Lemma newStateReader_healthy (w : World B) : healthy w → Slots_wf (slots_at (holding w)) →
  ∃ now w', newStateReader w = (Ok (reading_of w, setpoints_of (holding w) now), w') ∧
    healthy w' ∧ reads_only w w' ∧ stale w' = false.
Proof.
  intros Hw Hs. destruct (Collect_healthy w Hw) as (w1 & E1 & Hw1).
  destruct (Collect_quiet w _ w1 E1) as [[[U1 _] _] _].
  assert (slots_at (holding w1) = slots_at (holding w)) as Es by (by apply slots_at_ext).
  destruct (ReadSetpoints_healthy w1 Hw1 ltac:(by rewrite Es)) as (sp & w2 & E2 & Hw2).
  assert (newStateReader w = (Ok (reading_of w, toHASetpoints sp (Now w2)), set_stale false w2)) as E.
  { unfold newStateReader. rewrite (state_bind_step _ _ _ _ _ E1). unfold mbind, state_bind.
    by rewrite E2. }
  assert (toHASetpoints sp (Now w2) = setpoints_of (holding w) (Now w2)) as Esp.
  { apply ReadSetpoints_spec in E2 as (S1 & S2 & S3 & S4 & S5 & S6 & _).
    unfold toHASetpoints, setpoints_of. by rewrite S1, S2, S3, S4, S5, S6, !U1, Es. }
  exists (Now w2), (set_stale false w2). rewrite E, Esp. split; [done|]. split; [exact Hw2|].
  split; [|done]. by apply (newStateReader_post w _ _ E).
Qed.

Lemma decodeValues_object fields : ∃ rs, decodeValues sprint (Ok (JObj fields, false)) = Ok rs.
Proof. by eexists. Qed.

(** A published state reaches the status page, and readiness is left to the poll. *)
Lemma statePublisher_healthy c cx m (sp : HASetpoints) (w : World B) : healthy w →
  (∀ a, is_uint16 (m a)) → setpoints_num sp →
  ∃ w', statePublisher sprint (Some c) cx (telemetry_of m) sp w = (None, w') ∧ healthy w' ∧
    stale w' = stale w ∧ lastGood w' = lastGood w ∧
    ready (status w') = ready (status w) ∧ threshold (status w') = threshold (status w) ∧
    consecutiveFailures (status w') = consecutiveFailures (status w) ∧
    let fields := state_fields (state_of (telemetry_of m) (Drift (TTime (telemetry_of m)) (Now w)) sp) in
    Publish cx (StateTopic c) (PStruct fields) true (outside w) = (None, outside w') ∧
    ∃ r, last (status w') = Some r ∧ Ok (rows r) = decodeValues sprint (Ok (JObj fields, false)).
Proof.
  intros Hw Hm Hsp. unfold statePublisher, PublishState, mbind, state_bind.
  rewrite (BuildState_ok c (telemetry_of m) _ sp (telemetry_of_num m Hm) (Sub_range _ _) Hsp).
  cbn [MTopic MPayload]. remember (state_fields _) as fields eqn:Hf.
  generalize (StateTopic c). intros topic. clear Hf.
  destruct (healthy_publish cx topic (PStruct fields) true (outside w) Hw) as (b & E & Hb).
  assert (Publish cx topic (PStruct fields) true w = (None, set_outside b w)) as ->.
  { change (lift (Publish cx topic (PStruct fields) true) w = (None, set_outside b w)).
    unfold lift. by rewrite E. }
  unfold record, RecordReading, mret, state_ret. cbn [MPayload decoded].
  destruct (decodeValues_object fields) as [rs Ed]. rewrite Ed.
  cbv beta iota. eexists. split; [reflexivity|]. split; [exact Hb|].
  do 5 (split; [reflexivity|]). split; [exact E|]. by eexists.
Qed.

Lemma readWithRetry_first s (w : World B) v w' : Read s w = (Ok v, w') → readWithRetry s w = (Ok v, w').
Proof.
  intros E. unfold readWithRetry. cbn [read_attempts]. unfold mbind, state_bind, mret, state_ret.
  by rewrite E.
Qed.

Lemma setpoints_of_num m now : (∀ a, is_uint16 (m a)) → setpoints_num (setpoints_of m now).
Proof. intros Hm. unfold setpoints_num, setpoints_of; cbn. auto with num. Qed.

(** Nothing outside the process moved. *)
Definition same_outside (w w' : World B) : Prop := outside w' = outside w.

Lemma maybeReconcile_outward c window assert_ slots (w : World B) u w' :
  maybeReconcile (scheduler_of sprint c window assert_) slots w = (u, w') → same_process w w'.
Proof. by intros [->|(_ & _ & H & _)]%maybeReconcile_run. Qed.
★ ★ ★ ★
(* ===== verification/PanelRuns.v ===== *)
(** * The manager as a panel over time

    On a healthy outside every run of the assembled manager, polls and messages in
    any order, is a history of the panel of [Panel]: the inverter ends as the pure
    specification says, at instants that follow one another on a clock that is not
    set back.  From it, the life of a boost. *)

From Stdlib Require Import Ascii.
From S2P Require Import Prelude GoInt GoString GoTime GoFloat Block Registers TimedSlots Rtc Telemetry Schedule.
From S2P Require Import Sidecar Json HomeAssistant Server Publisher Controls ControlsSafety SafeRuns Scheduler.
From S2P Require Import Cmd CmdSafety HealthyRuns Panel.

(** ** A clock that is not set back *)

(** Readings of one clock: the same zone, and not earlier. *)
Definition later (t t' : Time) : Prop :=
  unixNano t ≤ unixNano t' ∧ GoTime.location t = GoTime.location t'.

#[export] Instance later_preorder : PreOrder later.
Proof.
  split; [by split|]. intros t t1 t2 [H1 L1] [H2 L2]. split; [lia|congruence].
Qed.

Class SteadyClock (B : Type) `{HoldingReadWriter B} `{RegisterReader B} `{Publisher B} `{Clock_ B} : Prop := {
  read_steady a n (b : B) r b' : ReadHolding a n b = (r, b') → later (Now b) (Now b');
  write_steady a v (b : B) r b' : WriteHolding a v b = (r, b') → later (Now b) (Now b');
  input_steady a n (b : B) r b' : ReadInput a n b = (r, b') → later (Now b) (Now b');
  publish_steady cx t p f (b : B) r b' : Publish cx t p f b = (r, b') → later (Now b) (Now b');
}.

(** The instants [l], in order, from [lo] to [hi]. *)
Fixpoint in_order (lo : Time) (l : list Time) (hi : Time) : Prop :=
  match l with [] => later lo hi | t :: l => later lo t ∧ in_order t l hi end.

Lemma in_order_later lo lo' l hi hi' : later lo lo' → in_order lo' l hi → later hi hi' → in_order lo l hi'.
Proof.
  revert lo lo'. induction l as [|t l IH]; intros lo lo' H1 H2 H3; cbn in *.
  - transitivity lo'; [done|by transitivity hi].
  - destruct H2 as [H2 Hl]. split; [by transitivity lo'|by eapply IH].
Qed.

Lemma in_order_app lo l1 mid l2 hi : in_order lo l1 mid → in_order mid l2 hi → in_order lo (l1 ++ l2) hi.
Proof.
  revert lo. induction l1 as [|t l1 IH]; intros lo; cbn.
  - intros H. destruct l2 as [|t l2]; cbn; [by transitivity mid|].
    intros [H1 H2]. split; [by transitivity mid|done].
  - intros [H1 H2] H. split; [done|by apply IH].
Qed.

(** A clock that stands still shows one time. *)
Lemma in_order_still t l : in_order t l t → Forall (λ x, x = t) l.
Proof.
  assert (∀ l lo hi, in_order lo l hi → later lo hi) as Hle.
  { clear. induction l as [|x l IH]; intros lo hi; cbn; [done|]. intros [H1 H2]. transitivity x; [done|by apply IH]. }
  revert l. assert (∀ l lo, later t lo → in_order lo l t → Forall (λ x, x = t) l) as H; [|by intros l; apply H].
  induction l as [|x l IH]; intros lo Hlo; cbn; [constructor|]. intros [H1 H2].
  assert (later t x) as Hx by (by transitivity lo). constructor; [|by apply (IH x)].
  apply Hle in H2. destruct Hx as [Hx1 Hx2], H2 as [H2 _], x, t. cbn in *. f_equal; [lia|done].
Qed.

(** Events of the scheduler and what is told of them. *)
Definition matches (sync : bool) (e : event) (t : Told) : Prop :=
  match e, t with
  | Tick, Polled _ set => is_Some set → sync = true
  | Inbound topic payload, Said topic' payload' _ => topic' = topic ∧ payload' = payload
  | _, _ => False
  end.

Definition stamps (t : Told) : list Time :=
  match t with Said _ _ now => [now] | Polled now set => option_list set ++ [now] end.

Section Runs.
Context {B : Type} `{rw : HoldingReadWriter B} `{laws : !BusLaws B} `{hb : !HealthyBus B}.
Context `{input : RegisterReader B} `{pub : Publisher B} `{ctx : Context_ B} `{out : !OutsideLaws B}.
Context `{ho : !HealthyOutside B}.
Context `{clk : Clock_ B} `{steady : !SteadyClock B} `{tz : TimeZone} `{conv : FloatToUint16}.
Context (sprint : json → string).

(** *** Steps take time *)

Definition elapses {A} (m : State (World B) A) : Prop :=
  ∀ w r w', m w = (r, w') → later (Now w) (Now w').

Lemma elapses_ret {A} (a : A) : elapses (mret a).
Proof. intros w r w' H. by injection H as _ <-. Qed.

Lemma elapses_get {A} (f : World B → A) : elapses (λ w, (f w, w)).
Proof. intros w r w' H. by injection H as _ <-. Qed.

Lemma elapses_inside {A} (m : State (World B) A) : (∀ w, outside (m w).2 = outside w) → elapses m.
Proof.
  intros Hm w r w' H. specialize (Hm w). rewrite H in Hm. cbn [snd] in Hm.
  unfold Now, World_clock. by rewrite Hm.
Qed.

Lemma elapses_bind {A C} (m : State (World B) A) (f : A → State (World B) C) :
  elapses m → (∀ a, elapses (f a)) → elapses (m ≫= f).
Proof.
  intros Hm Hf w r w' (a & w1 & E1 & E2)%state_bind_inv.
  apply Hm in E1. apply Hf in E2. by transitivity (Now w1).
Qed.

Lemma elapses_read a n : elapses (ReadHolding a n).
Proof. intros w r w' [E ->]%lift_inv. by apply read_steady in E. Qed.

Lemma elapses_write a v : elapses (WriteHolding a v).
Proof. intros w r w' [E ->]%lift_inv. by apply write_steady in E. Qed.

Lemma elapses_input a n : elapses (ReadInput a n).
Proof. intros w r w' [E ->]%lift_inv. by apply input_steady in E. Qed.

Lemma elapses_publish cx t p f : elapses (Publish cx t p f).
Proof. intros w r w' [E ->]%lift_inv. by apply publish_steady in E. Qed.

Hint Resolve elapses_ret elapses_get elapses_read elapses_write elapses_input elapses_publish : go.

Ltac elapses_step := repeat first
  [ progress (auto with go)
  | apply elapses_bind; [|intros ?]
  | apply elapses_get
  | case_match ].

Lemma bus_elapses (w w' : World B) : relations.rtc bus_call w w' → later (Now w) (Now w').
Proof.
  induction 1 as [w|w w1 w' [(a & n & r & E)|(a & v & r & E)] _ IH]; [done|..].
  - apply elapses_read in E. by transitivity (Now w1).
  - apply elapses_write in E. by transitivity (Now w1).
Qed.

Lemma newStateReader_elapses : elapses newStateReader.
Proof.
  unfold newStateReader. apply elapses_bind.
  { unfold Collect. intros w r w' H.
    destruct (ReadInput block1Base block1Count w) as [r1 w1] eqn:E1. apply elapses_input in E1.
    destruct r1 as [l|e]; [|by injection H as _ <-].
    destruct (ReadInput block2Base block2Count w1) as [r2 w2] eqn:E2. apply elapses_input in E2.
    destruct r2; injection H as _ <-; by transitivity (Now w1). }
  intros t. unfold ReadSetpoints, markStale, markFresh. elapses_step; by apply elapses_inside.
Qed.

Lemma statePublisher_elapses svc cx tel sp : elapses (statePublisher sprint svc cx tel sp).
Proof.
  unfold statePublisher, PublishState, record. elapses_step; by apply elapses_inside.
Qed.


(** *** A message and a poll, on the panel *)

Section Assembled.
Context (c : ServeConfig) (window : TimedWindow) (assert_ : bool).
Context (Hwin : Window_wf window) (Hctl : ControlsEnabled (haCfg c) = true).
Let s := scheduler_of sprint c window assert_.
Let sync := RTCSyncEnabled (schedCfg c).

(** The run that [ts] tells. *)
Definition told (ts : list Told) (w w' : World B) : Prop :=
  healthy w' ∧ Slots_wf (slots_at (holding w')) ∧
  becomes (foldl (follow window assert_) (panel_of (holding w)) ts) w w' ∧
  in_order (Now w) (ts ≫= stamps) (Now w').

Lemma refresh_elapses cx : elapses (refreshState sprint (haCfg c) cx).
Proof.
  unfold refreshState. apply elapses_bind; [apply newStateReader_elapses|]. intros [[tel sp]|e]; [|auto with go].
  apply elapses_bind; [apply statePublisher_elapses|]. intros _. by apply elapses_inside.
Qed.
★ ★ ★ ★
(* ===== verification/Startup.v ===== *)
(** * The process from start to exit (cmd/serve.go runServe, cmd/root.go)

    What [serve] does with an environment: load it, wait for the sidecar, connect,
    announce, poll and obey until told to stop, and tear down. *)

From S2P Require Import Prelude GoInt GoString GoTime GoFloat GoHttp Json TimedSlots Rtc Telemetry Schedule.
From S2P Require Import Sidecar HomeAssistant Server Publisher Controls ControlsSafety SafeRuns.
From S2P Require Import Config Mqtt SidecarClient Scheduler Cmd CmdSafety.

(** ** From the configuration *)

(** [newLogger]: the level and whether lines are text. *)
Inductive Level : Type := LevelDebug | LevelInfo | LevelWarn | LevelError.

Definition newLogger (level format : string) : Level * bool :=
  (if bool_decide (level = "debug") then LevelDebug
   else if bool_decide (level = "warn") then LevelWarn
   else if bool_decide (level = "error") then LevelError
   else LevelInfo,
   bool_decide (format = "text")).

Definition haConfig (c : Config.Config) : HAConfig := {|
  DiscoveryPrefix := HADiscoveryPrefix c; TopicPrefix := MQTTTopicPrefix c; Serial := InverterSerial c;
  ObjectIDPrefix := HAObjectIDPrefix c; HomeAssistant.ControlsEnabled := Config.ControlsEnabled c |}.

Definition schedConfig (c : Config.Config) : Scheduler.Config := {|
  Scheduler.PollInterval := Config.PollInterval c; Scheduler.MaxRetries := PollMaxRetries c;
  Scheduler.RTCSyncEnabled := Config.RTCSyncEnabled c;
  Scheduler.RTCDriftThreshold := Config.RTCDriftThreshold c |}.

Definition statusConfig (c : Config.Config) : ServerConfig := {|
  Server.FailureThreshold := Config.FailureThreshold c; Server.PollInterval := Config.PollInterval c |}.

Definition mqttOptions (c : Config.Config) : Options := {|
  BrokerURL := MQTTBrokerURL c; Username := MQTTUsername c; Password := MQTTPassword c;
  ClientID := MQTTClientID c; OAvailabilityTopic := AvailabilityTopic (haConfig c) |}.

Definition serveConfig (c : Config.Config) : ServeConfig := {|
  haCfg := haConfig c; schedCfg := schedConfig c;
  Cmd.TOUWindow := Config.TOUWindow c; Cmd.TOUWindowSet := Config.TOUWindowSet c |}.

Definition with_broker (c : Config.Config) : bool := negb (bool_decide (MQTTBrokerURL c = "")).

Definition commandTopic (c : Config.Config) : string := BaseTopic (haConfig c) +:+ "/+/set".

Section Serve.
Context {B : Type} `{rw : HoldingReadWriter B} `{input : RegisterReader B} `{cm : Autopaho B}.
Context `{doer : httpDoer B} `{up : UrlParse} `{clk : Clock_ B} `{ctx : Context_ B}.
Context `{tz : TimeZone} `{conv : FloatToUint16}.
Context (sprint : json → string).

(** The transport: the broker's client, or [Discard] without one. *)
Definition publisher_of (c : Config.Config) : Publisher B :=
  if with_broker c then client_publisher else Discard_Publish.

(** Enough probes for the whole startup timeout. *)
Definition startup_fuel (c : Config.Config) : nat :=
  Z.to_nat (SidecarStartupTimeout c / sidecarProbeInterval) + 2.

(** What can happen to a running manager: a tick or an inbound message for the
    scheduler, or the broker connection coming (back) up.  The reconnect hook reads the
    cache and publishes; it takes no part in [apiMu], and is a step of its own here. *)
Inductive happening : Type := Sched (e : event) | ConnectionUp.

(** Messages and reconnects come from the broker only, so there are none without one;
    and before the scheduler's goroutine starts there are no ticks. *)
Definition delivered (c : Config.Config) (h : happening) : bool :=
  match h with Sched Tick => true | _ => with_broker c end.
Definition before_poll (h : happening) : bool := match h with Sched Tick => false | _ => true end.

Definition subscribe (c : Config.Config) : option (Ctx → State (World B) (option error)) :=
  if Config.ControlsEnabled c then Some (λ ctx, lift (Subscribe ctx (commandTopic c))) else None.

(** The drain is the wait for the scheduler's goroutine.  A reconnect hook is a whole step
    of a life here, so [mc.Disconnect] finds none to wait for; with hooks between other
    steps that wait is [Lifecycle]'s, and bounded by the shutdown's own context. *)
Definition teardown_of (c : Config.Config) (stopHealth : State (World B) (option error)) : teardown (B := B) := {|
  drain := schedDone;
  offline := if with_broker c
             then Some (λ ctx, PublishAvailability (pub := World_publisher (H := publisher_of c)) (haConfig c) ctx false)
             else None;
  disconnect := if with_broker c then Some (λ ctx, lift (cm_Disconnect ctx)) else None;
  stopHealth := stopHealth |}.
★ ★ ★ ★
Your instructions
Each line of the listing above that contains the word "schedCfg" is to be copied.

Problem solution
Let sync := RTCSyncEnabled (schedCfg c).
  haCfg := haConfig c; schedCfg := schedConfig c;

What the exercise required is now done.